Massie moved to Detroit, Michigan to work as a civil rights impact litigator. Her lead counsel roles included the representation of the student intervenors in the University of Michigan Law School affirmative action case, Grutter v. Bollinger,[3] [4] which resulted in a 2003 Supreme Court decision.[5] Massie moved back to New York City in 2007 to serve as a senior attorney in the environmental justice unit at New York Lawyers for the Public Interest (NYLPI), focusing on children's exposure to toxins in public schools.[6] She became Legal Director at NYLPI, overseeing the firm's work in the areas of environmental, health, and disability equity and also served a period as NYLPI's Interim Executive Director.
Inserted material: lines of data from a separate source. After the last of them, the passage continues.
(* ===== verification/Contract.v ===== *)
(** The plugin's contract, as the spec states it (sections 4.1, 4.2 and
    8), and the refinement theorem that the code implements it.

    The abstract plugin [APlugin] only knows whether the pages were asked
    for, which options instance it handed out, and its two flags.  Its
    step [astep] is relational: [pages()] answers the default pages in
    display order, every time; [options()] answers some instance the first
    time and that same instance every later time; the setters set their
    flag; the other calls change nothing observable.  The concrete
    observation [exec_obs] reads the pages the returned list points to.

    [refines] relates a concrete state to an abstract one; [refinement]
    shows that every concrete call from a related state is an abstract step
    with the same observation, to a related state.  The contract leaves
    out writes through the reference [settingsPages()] returns: the spec
    calls the list immutable, which the code does not enforce (an emptied
    list is not refilled, by [SettingsPages.settingsPages_cached]). *)

From stdpp Require Import base gmap strings list numbers.
From S2P Require Import Spec2Rocq QtTypes Runtime PluginState SettingsPages Options UiFlags.
From S2P Require Import RootWindow Plugin.

Record APlugin := mkAPlugin {
  a_pages : bool;
  a_options : option N;
  a_touch : bool;
  a_adv : bool
}.

Inductive Obs :=
  | ObsPages (ps : list QGCSettings)
  | ObsOptions (l : N)
  | ObsEngine (l : N)     (** the [QQmlApplicationEngine*] of [createRootWindow] *)
  | ObsNone.

Section Contract.
Context `{Translator}.
Variable cfg : BuildConfig.

Inductive astep : APlugin -> Call -> Obs -> APlugin -> Prop :=
  | as_pages a :
      astep a CallSettingsPages (ObsPages (default_pages cfg))
            (mkAPlugin true (a_options a) (a_touch a) (a_adv a))
  | as_options_first a l :
      a_options a = None ->
      astep a CallOptions (ObsOptions l) (mkAPlugin (a_pages a) (Some l) (a_touch a) (a_adv a))
  | as_options_again a l :
      a_options a = Some l -> astep a CallOptions (ObsOptions l) a
  | as_touch a b :
      astep a (CallSetShowTouchAreas b) ObsNone (mkAPlugin (a_pages a) (a_options a) b (a_adv a))
  | as_adv a b :
      astep a (CallSetShowAdvancedUI b) ObsNone (mkAPlugin (a_pages a) (a_options a) (a_touch a) b)
  | as_toolbox a toolbox self : astep a (CallSetToolbox toolbox self) ObsNone a
  | as_window a parent l : astep a (CallCreateRootWindow parent) (ObsEngine l) a.

(** A call with what the client observes of its result. *)
Definition exec_obs (c : Call) (pl : QGCCorePlugin) : M (Obs * QGCCorePlugin) :=
  match c with
  | CallSettingsPages =>
      do r <- settingsPages cfg pl;
      do h <- gets st_heap;
      ret (match mapM (page_at h) r.1 with Some ps => ObsPages ps | None => ObsNone end, r.2)
  | CallOptions =>
      do r <- options pl;
      ret (match r.1 with Some l => ObsOptions l | None => ObsNone end, r.2)
  | CallCreateRootWindow parent =>
      do l <- createRootWindow parent;
      ret (ObsEngine l, pl)
  | _ => do pl' <- exec cfg c pl; ret (ObsNone, pl')
  end.

Record refines (pl : QGCCorePlugin) (s : Store) (a : APlugin) : Prop := {
  rf_store : store_wf s;
  rf_priv : priv_wf cfg (_p pl) (st_heap s);
  rf_options : a_options a = defaultOptions (_p pl);
  rf_options_obj : forall l, defaultOptions (_p pl) = Some l ->
                             st_heap s !! l = Some (OOptions QGCOptions_default);
  rf_touch : a_touch a = _showTouchAreas pl;
  rf_adv : a_adv a = _showAdvancedUI pl;
  rf_not_made : a_pages a = false -> pGeneral (_p pl) = None /\ settingsList (_p pl) = [];
  rf_made : a_pages a = true -> is_Some (pGeneral (_p pl)) /\
            mapM (page_at (st_heap s)) (settingsList (_p pl)) = Some (default_pages cfg)
}.

End Contract.

(** A call [exec_obs] passes to [exec] returns, with no observation. *)
Ltac total_via_exec s :=
  lazymatch goal with
  | |- context [exec ?cfg ?c ?q] =>
      destruct (exec_total cfg c q s) as (q1 & s1 & E);
      rewrite (bind_Ok _ _ _ _ _ E); by eexists _, _, _
  end.

Section Refinement.
Context `{Translator}.
Variable cfg : BuildConfig.

Lemma page_at_insert_fresh s v p o :
  store_wf s -> page_at (st_heap s) v = Some p ->
  page_at (<[st_next s := o]> (st_heap s)) v = Some p.
Proof.
  intros Hs. destruct v as [| | |a|]; try done. simpl.
  destruct (st_heap s !! a) as [x|] eqn:E; [|done].
  rewrite lookup_insert_ne; [by rewrite E|]. specialize (Hs _ _ E). simpl in Hs. lia.
Qed.

Lemma mapM_page_at_insert_fresh s l ps o :
  store_wf s -> mapM (page_at (st_heap s)) l = Some ps ->
  mapM (page_at (<[st_next s := o]> (st_heap s))) l = Some ps.
Proof.
  intros Hs. revert ps. induction l as [|v l IH]; intros ps Hl; [done|].
  simpl in *. destruct (page_at (st_heap s) v) as [p|] eqn:E; [|done]. simpl in Hl.
  destruct (mapM (page_at (st_heap s)) l) as [ps'|] eqn:E'; [|done].
  rewrite (page_at_insert_fresh s v p o Hs E), (IH ps' eq_refl). done.
Qed.

Lemma refines_init s0 app toolbox :
  store_wf s0 -> refines cfg (QGCCorePlugin_ctor app toolbox) s0 (mkAPlugin false None false true).
Proof. intros Hs. split; try done. apply ctor_wf. Qed.

(** A call that keeps the heap and the private object keeps the relation. *)
Lemma refines_frame pl s a pl' s' a' :
  refines cfg pl s a -> st_heap s' = st_heap s -> st_next s' = st_next s -> _p pl' = _p pl ->
  a_pages a' = a_pages a -> a_options a' = a_options a ->
  a_touch a' = _showTouchAreas pl' -> a_adv a' = _showAdvancedUI pl' ->
  refines cfg pl' s' a'.
Proof.
  intros [Hs Hp Ho Hoo Ht Ha Hn Hm] Eh En Ep Epg Eo Et Ea.
  split; rewrite ?Eh, ?Ep, ?Epg, ?Eo; try done. by eauto with qgc.
Qed.

(** Allocating an object the plugin does not own keeps the relation. *)
Lemma refines_insert_fresh pl s a o :
  refines cfg pl s a ->
  refines cfg pl (with_heap (<[st_next s := o]> (st_heap s)) (st_next s + 1)%N s) a.
Proof.
  intros [Hs Hp Ho Hoo Ht Ha Hn Hm]. split; simpl; try done.
  - by eauto with qgc.
  - by eauto with qgc.
  - intros l El. rewrite lookup_insert_ne; [by apply Hoo|].
    specialize (Hoo l El). specialize (Hs _ _ Hoo). simpl in Hs. lia.
  - intros Em. destruct (Hm Em) as [? Hps]. split; [done|]. by apply mapM_page_at_insert_fresh.
Qed.

Lemma refines_pages pl s a o pl' s' :
  refines cfg pl s a -> exec_obs cfg CallSettingsPages pl s = Ok ((o, pl'), s') ->
  exists a', astep cfg a CallSettingsPages o a' /\ refines cfg pl' s' a'.
Proof.
  intros Hr. pose proof Hr as [Hs Hp Ho Hoo Ht Ha Hn Hm]. cbn [exec_obs].
  destruct (pGeneral (_p pl)) as [g|] eqn:Hg.
  - assert (a_pages a = true) as Em by (destruct (a_pages a); naive_solver).
    rewrite (bind_Ok _ _ _ _ _ (settingsPages_cached_run cfg pl s g Hg)). cbn.
    destruct (Hm Em) as [_ ->]. intros [= <- <- <-].
    exists (mkAPlugin true (a_options a) (a_touch a) (a_adv a)). split; [constructor|].
    eapply refines_frame; [exact Hr|done..].
  - assert (a_pages a = false) as Em by (destruct (a_pages a); naive_solver).
    destruct (Hn Em) as [_ Hl]. pose proof (settingsPages_p_None cfg _ s Hg) as E.
    destruct (settingsPages_p_preserves_wf cfg _ s _ _ Hs Hp E) as [Hs1 Hp1].
    unfold settingsPages. rewrite bind_assoc, (bind_Ok _ _ _ _ _ E). unfold bind, gets, ret.
    cbn [fst snd set_p _p fill_pages settingsList with_heap st_heap]. rewrite Hl, app_nil_l.
    rewrite (mapM_page_at_alloc_seq (st_next s) (default_pages cfg) (st_heap s)).
    intros Hrun. apply Ok_inj, pair_equal_spec in Hrun as [[<- <-]%pair_equal_spec <-].
    exists (mkAPlugin true (a_options a) (a_touch a) (a_adv a)).
    split; [constructor|]. split; try done; cbn [a_pages a_options].
    + intros l El. cbn [set_p _p with_heap st_heap].
      apply (alloc_seq_preserves s); [done|]. by apply Hoo.
    + intros _. cbn [set_p _p]. rewrite pGeneral_fill_pages. split; [by eexists|].
      cbn [fill_pages settingsList]. rewrite Hl. apply mapM_page_at_alloc_seq.
Qed.

Lemma refines_options pl s a o pl' s' :
  refines cfg pl s a -> exec_obs cfg CallOptions pl s = Ok ((o, pl'), s') ->
  exists a', astep cfg a CallOptions o a' /\ refines cfg pl' s' a'.
Proof.
  intros Hr. pose proof Hr as [Hs Hp Ho Hoo Ht Ha Hn Hm]. cbn [exec_obs].
  unfold options. rewrite bind_assoc.
  destruct (defaultOptions (_p pl)) as [l|] eqn:E.
  - rewrite (bind_Ok _ _ _ _ _ (options_p_Some _ s l E)). cbn. rewrite set_p_id.
    intros [= <- <- <-]. exists a. split; [by constructor|done].
  - rewrite (bind_Ok _ _ _ _ _ (options_p_None _ s E)). cbn.
    intros Hrun. apply Ok_inj, pair_equal_spec in Hrun as [[<- <-]%pair_equal_spec <-]. exists (mkAPlugin (a_pages a) (Some (st_next s)) (a_touch a) (a_adv a)).
    split; [by constructor|].
    destruct (refines_insert_fresh pl s a (OOptions QGCOptions_default) Hr)
      as [Hs' Hp' _ _ _ _ Hn' Hm'].
    assert (Hpw : priv_wf cfg (set_defaultOptions (Some (st_next s)) (_p pl))
                   (<[st_next s := OOptions QGCOptions_default]> (st_heap s))).
    { refine (proj2 (options_preserves_wf cfg pl s (Some (st_next s))
        (set_p (set_defaultOptions (Some (st_next s)) (_p pl)) pl)
        (with_heap (<[st_next s := OOptions QGCOptions_default]> (st_heap s))
                   (st_next s + 1)%N s) Hs Hp _)).
      unfold options. by rewrite (bind_Ok _ _ _ _ _ (options_p_None _ s E)). }
    split; cbn [a_pages a_options a_touch a_adv set_p _p]; try done.
    all: try (intros l [= <-]; apply lookup_insert_eq).
    all: intros Em; first [destruct (Hn' Em) | destruct (Hm' Em)]; by destruct (_p pl).
Qed.

(** One step of the simulation. *)
Lemma refinement_step pl s a c o pl' s' :
  refines cfg pl s a -> (forall f, c <> CallEditPages f) ->
  exec_obs cfg c pl s = Ok ((o, pl'), s') ->
  exists a', astep cfg a c o a' /\ refines cfg pl' s' a'.
Proof.
  intros Hr Hc. destruct c as [| |b|b|toolbox self|parent|f].
  - by apply refines_pages.
  - by apply refines_options.
  - cbn [exec_obs exec]. unfold bind at 1.
    destruct (setShowTouchAreas b pl s) as [[q s1]|] eqn:E; [|done]. intros [= <- <- <-].
    destruct (flag_frame _ _ _ _ _ E) as [Ep (Eh & En & _)].
    eexists. split; [constructor|]. eapply refines_frame; [exact Hr|done..| |].
    + symmetry. apply (flag_get _ _ _ _ _ E).
    + cbn. rewrite (setShowTouchAreas_advanced b pl s q s1 E). apply (rf_adv _ _ _ _ Hr).
  - cbn [exec_obs exec]. unfold bind at 1.
    destruct (setShowAdvancedUI b pl s) as [[q s1]|] eqn:E; [|done]. intros [= <- <- <-].
    destruct (flag_frame _ _ _ _ _ E) as [Ep (Eh & En & _)].
    eexists. split; [constructor|]. eapply refines_frame; [exact Hr|done..| |].
    + cbn. rewrite (setShowAdvancedUI_touch b pl s q s1 E). apply (rf_touch _ _ _ _ Hr).
    + symmetry. apply (flag_get _ _ _ _ _ E).
  - cbn [exec_obs exec]. destruct (setToolbox_run toolbox self pl s) as (s1 & E & _ & _ & Eh & En & _).
    rewrite (bind_Ok _ _ _ _ _ E). intros [= <- <- <-].
    eexists. split; [constructor|]. eapply refines_frame; [exact Hr|done..| |].
    + apply (rf_touch _ _ _ _ Hr).
    + apply (rf_adv _ _ _ _ Hr).
  - cbn [exec_obs exec]. rewrite (bind_Ok _ _ _ _ _ (createRootWindow_run parent s)).
    intros [= <- <- <-]. eexists. split; [constructor|]. by apply refines_insert_fresh.
  - by destruct (Hc f).
Qed.

(** C2: The code implements the contract: from a state related to an
    abstract one, every call (other than a write through the page-list
    reference) that returns is a step of the contract with the same
    observation (the pages, or the options instance) to a related state.
    So the pages are the default set in display order on every call, and
    [options()] returns one instance for the plugin's life. *)
Theorem refinement pl s a c o pl' s' :
  refines cfg pl s a -> (forall f, c <> CallEditPages f) ->
  exec_obs cfg c pl s = Ok ((o, pl'), s') ->
  exists a', astep cfg a c o a' /\ refines cfg pl' s' a'.
Proof. apply refinement_step. Qed.


(** Every observed call returns. *)
Lemma exec_obs_total c pl s : exists o pl' s', exec_obs cfg c pl s = Ok ((o, pl'), s').
Proof.
  destruct c as [| |b|b|toolbox self|parent|f]; cbn [exec_obs].
  - destruct (settingsPages_total cfg pl s) as (r & q & s1 & E).
    rewrite (bind_Ok _ _ _ _ _ E). by eexists _, _, _.
  - destruct (options_total pl s) as (r & q & s1 & E). rewrite (bind_Ok _ _ _ _ _ E).
    by eexists _, _, _.
  - total_via_exec s.
  - total_via_exec s.
  - total_via_exec s.
  - rewrite (bind_Ok _ _ _ _ _ (createRootWindow_run parent s)). by eexists _, _, _.
  - total_via_exec s.
Qed.

End Refinement.

(** ** Witness: the first [settingsPages] on a new plugin refines [as_pages] *)

Section Witnesses.
#[local] Existing Instance untranslated.

Lemma refinement_witness :
  refines debug_build plugin0 empty_store (mkAPlugin false None false true) /\
  (forall f, CallSettingsPages <> CallEditPages f) /\
  exists o pl' s', exec_obs debug_build CallSettingsPages plugin0 empty_store = Ok ((o, pl'), s') /\
    exists a', astep debug_build (mkAPlugin false None false true) CallSettingsPages o a' /\
               refines debug_build pl' s' a'.
Proof.
  pose proof empty_store_wf as Hs.
  pose proof (refines_init debug_build empty_store 1 2 Hs) as Hr.
  assert (Hc : forall f, CallSettingsPages <> CallEditPages f) by discriminate.
  split; [exact Hr|]. split; [exact Hc|].
  destruct (exec_obs debug_build CallSettingsPages plugin0 empty_store) as [[[o pl'] s']|u] eqn:E;
    [|vm_compute in E; discriminate].
  exists o, pl', s'. split; [reflexivity|].
  exact (refinement debug_build plugin0 empty_store _ CallSettingsPages o pl' s' Hr Hc E).
Defined.

End Witnesses.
Increasingly concerned about climate change,[7] [8] in 2014, Massie left her career as a lawyer to found the Climate Museum, where she is the director, and has overseen the presentation of several exhibitions and special programs.[9] [10] She is a Public Voices Fellow on the Climate Crisis with the OpEd Project and the Yale Program on Climate Communications,[11] and speaks frequently on climate and culture.[12] [13] [14] [15] Massie’s civil rights impact advocacy and her cultural work on climate have been featured in a variety of print, radio, and television news outlets.[16] [17]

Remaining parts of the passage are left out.